Imperioso ressaltar que, conforme determina o art. 97 do Decreto Federal 6.514/2008, o auto lavrado deverá conter requisitos mínimos para ser considerado formalmente válido, quais sejam:
“Art. 97. O auto de infração deverá ser lavrado em impresso próprio, com a identificação do autuado, a descrição clara e objetiva das infrações administrativas constatadas e a indicação dos respectivos dispositivos legais e regulamentares infringidos, não devendo conter emendas ou rasuras que comprometam sua validade”.
No mesmo sentido dispõe o Decreto Federal 70.235, de 06.03.1972:
“Art. 10. O auto de infração será lavrado por servidor competente, no local da verificação da falta, e conterá obrigatoriamente:
- – a qualificação do autuado;
- – o local, a data e a hora da lavratura;
- – a descrição do fato;
- – a disposição legal infringida e a penalidade aplicável;
- – a determinação da exigência e a intimação para cumpri-la ou impugná-la no prazo de trinta dias;
- – a assinatura do autuante e a indicação de seu cargo ou função e o número de matrícula”.
A forma legal exigida constitui, portanto, requisito vinculado e imprescindível à sua perfeição.

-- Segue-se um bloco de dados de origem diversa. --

(** C22: the server answers the opening handshake as RFC 6455 prescribes. Let the
    memory be there, the socket change its mode, and a client send a request
    for some path with any fields, cut by the network into any pieces. If the
    last fields of their names ask for an upgrade to version 13 of the
    protocol with some key, spelled in the case of the RFC, then the answer
    is the text of the RFC with the hash of that key, and, once it is sent,
    the socket is in WebSocket mode with an empty buffer; if they do not, the
    connection is refused and nothing is sent. As many calls of [recv] as the
    request has bytes are enough. *)
Theorem websocket_handshake o limit env s path fs :
  oracle_sane o → grants o limit →
  0 ≤ dime_socket_setnonblocking (we_block env) false →
  0 ≤ dime_socket_setnonblocking (we_unblock env) true →
  path_ok path → Forall field_ok fs → (∀ x, zlen (encode_block (sha1 x)) = 28) →
  streams env (request path fs) → 262144 + 2 * zlen (request path fs) ≤ limit →
  ∃ r, ring_rep r [] ∧
    (∀ key, asks_upgrade fs key →
      dime_socket_init_ws sha1 encode_block (length (request path fs)) o env s
      = Ret (if we_send env (rfc_response key)
             then (0, Some (rfc_response key), with_ws s true r) else (-1, None, s))) ∧
    ((∀ key, ¬ asks_upgrade fs key) →
      dime_socket_init_ws sha1 encode_block (length (request path fs)) o env s
      = Ret (-1, None, s)).
Proof.
  intros Hs Hg Hblock%Z.ltb_ge Hunblock%Z.ltb_ge Hp Hfs Henc Hst Hlim.
  destruct (init_ws_request o limit env s path fs) as (r & Hr & Heq); try done.
  exists r. split; [done|]. rewrite Heq. split.
  - intros key ->%ws_key_asks. done.
  - intros Hno. destruct (ws_key _) as [key|] eqn:E; [|done].
    by apply ws_key_asks, Hno in E.
Qed.


(** A client that closes the connection before the end of its request
    keeps the server in the loop for ever, since [recv] answers 0 and that is
    no error; a request of two line ends makes [strtok_r] answer [NULL],
    which [sscanf] follows. *)
Theorem handshake_defects o env s :
  0 ≤ dime_socket_setnonblocking (we_block env) false → at_ o 0 500 = true →
  ((∀ n hdr room, we_recv env n hdr room = Some []) →
     ∀ fuel, dime_socket_init_ws sha1 encode_block fuel o env s = Diverge) ∧
  (we_recv env 0%nat [] 500 = Some crlf2 →
     ∀ fuel, dime_socket_init_ws sha1 encode_block (S fuel) o env s = Undef).
Proof.
  intros Hblock%Z.ltb_ge Hal. unfold dime_socket_init_ws. rewrite Hblock, Hal. split.
  - intros Hrecv fuel.
    assert (∀ n, loop (read_step (sub o 1) env) fuel (n, [], 500) = Diverge) as Hloop.
    { induction fuel as [|fuel IH]; intros n; [done|]. cbn [loop read_step]. rewrite Hrecv. apply IH. }
    by rewrite Hloop.
  - intros Hrecv fuel. cbn [loop read_step]. change (500 - zlen []) with 500. by rewrite Hrecv.
Qed.
End props.

(** ** Examples *)

(** A network that delivers a request byte by byte. *)
Definition byte_env (req : list Z) : ws_env :=
  WsEnv fcntl_ok (λ _ hdr _, Some (take 1 (drop (length hdr) req))) (λ _, true) fcntl_ok.

Lemma byte_env_streams req : streams (byte_env req) req.
Proof.
  intros n hdr rest room -> Hne Hroom. destruct rest as [|c rest]; [done|].
  exists [c], rest. cbn [byte_env we_recv]. rewrite drop_app_length.
  split_and!; [done|done|done|]. change (zlen [c]) with 1. lia.
Qed.

Definition example_fields : list (list Z * list Z) :=
  [(bytes_of "Host", bytes_of "server"); (bytes_of "Upgrade", bytes_of "websocket");
   (bytes_of "Connection", bytes_of "Upgrade"); (bytes_of "Sec-WebSocket-Key", bytes_of "a2V5");
   (bytes_of "Sec-WebSocket-Version", bytes_of "13")]%string.

Definition alloc_4M : oracle := λ _ n, n <=? 2 ^ 22.
Lemma alloc_4M_sane : oracle_sane alloc_4M.
Proof. intros p n. unfold alloc_4M, MAXOBJ. rewrite Z.leb_le. lia. Qed.
Lemma alloc_4M_grants : grants alloc_4M (2 ^ 22).
Proof. intros p n Hn. by apply Z.leb_le. Qed.

Definition fresh_socket : dime_socket := snd (dime_socket_init alloc_4M 5).
Definition example_path : list Z := bytes_of "/"%string.

Lemma websocket_handshake_witness : ∃ response r,
    response = rfc_response id (λ _, replicate 28 65) (bytes_of "a2V5"%string) ∧
    dime_socket_init_ws id (λ _, replicate 28 65) (length (request example_path example_fields))
      alloc_4M (byte_env (request example_path example_fields)) fresh_socket
      = Ret (0, Some response, with_ws fresh_socket true r) ∧ ring_rep r [].
Proof.
  destruct (websocket_handshake id (λ _, replicate 28 65) alloc_4M (2 ^ 22)
    (byte_env (request example_path example_fields)) fresh_socket example_path example_fields
    alloc_4M_sane alloc_4M_grants (Z.le_refl 0) (Z.le_refl 0)) as (r & Hr & Heq & _).
  - split; [done|]. intros c ->%list_elem_of_singleton. done.
  - repeat (apply Forall_cons; split;
      [split_and!; apply (bool_decide_unpack _); by vm_compute|]). apply Forall_nil. done.
  - done.
  - apply byte_env_streams.
  - by vm_compute.
  - eexists _, r. split; [reflexivity|]. split; [|exact Hr]. apply Heq.
    split; [by exists [], []|]. by split_and!.
Defined.

(** A network that fills the room. *)
Definition full_env : ws_env :=
  WsEnv fcntl_ok (λ _ _ room, if room <? 0 then None else Some (replicate (Z.to_nat room) 65))
    (λ _, true) fcntl_ok.


Lemma handshake_defects_witness :
  (∀ fuel, dime_socket_init_ws id id fuel alloc_4M (WsEnv fcntl_ok (λ _ _ _, Some []) (λ _, true) fcntl_ok) fresh_socket
     = Diverge) ∧
  dime_socket_init_ws id id 1 alloc_4M (WsEnv fcntl_ok (λ _ _ _, Some crlf2) (λ _, true) fcntl_ok) fresh_socket = Undef.
Proof.
  split.
  - apply (handshake_defects id id alloc_4M (WsEnv fcntl_ok (λ _ _ _, Some []) (λ _, true) fcntl_ok) fresh_socket);
      (reflexivity || discriminate).
  - apply (handshake_defects id id alloc_4M (WsEnv fcntl_ok (λ _ _ _, Some crlf2) (λ _, true) fcntl_ok) fresh_socket);
      (reflexivity || discriminate).
Defined.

Sua deficiência de forma induz a nulidade do ato administrativo, viciando-o substancialmente e tornando-o, portanto, inválido.
Assim, é imperioso que seja indicada a conduta exata supostamente caracterizadora de infração ambiental bem como o dispositivo legal tido por violado, para que a Autuada possa se defender, ou seja, para que possa exercer seus direitos constitucionalmente assegurados da ampla defesa e do contraditório.
Não sendo respeitadas as formalidades exigidas para sua realização ou seus procedimentos essenciais, o ato administrativo é inválido, eis que desrespeitador de determinação legal – o que caracteriza vício de legalidade –, devendo, portanto, ser anulado.
No caso em apreço, ao fazer constar no auto de infração genericamente a conduta “dano ambiental decorrente de funcionamento de estabelecimento utilizador de recurso natural solo, contrariando as normas legais e regulamentos pertinentes” e capitular a infração no supracitado art. 66 do Decreto Federal 6.514/2008, que remete novamente à alguma norma legal contrariada, deixou o Réu de indicar exatamente qual o dever legal descumprido, viciando formalmente os autos impugnados.
Dessa forma, mostra-se evidente, já de início, o vício dos autos de infração e de multa impugnados, pelo que devem ser declarados nulos.
2.2. Inaplicabilidade da Lei Municipal
Noutro giro, a exigência não se aplica antes da vigência da lei. Sobre o assunto, nosso ordenamento positivou o princípio da irretroatividade da lei, conforme se verifica nos arts. 5º, XXX, da Constituição Federal de 1988, e 6º da Lei de Introdução às Normas do Direito Brasileiro[5]. Ou seja, quando uma lei entra em vigor, sua aplicação é para o presente e para o futuro.
De fato, o efeito retrooperante da lei traz um atentado à estabilidade dos direitos, e violenta, com a surpresa da modificação legislativa posterior, o planejamento das relações humanas. Por isso, as leis não devem retroagir para alcançar as situações originadas e constituídas ao tempo da lei antiga.
O Supremo Tribunal Federal já decidiu que essa garantia constitucional se aplica a toda e qualquer lei infraconstitucional, sem qualquer distinção entre lei de direito público e lei de direito privado, ou entre lei de ordem pública e lei dispositiva[6].
De outro lado, as atividades da Autora na área em questão encontram-se autorizadas muito antes da entrada em vigor da citada lei municipal de modo que não se pode obrigar ao cumprimento das exigências de uma lei editada no mínimo uma década depois da implantação de seu empreendimento, em respeito à irretroatividade da lei, ao direito adquirido e ao ato jurídico perfeito, notadamente quando o cumprimento da dita lei inviabiliza a atividade licenciada.